On Sep 5, 2008, at 5:20 PM, Richard Erlacher wrote:
> One can only file a bug report if one finds what's known to be a  
> bug.  If
> you don't know what the code is intended to do, you can't possibly  
> know
> whether what you've observed is outside that scope.

   If it generates bad output, or drops core...

> expend effort on it.  I'm willing to do that despite the fact I'll  
> probably
> never use it commercially, as I don't believe in using HLL's for  
> small code.
> However, it does beg for a documentation cleanup/update.

   I hope you're not suggesting that C is a "high level" language.   
Of course it's possible that I'm just becoming argumentative. ;)
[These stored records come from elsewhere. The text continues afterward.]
(** The result of [mark_row], from the row's cell alone. *)
Lemma mark_row_cell rv r tx ts :
  mark_row rv r tx ts =
  if cell_can_mark tx ts (view rv r)
  then (set_dirty_flag true (update_shard (shard_mark r tx) (get_shard_idx r) rv), None)
  else (rv, match c_active (view rv r) with
            | Some t => if decide (t ≠ tx) then Some (ConflictActive r t)
                        else (λ e, ConflictCommitted r (last_ts e)) <$> c_history (view rv r)
            | None => (λ e, ConflictCommitted r (last_ts e)) <$> c_history (view rv r)
            end).
Proof.
  unfold mark_row, cell_can_mark, view, shard_cell. simpl.
  destruct (versions _ !! r) as [t|], (committed _ !! r) as [e|]; simpl;
    repeat first [case_bool_decide | case_decide]; simpl; try done; try lia.
Qed.

(** The verdict of [mark_row], from the row's cell alone. *)
Definition cell_verdict (r tx ts : Z) (c : row_cell) : option Conflict :=
  match c_active c with
  | Some t => if decide (t ≠ tx) then Some (ConflictActive r t) else None
  | None => None
  end ∪
  match c_history c with
  | Some e => if decide (last_ts e > ts)%Z then Some (ConflictCommitted r (last_ts e)) else None
  | None => None
  end.

Lemma mark_row_verdict rv r tx ts :
  snd (mark_row rv r tx ts) = cell_verdict r tx ts (view rv r).
Proof.
  unfold mark_row, cell_verdict, view, shard_cell. simpl.
  destruct (versions _ !! r), (committed _ !! r); simpl; repeat case_decide; done.
Qed.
>> Software development is an artistic and evolutionary process, not
>> a step-by-step "pull this lever, push that button" process.  The
>> sooner you learn that, the sooner you'll be able to...write some  
>> code.
>>
> I've been writing code since the early '60's and certainly have to  
> disagree.

   Well your experience outstrips mine, having only written code  
since the early 1980s, but I'm still willing to bet that we're among  
the most experienced here.  I stand by my assertion; we may have to  
agree to disagree.

> While generation of software is a creative process, its proper  
> execution is
> subject to rigorous engineering procedures.  It's not the artsy-fartsy
> process that many dilletante's imagine it to be.  That's why,  
> unlike U.S.
> software houses, the Japanese houses, for example, have, for  
> decades, been
> bringing huge software efforts in ahead of schedule and under  
> budget, while
> U.S. producers are typically 200-300% over both budget and schedule.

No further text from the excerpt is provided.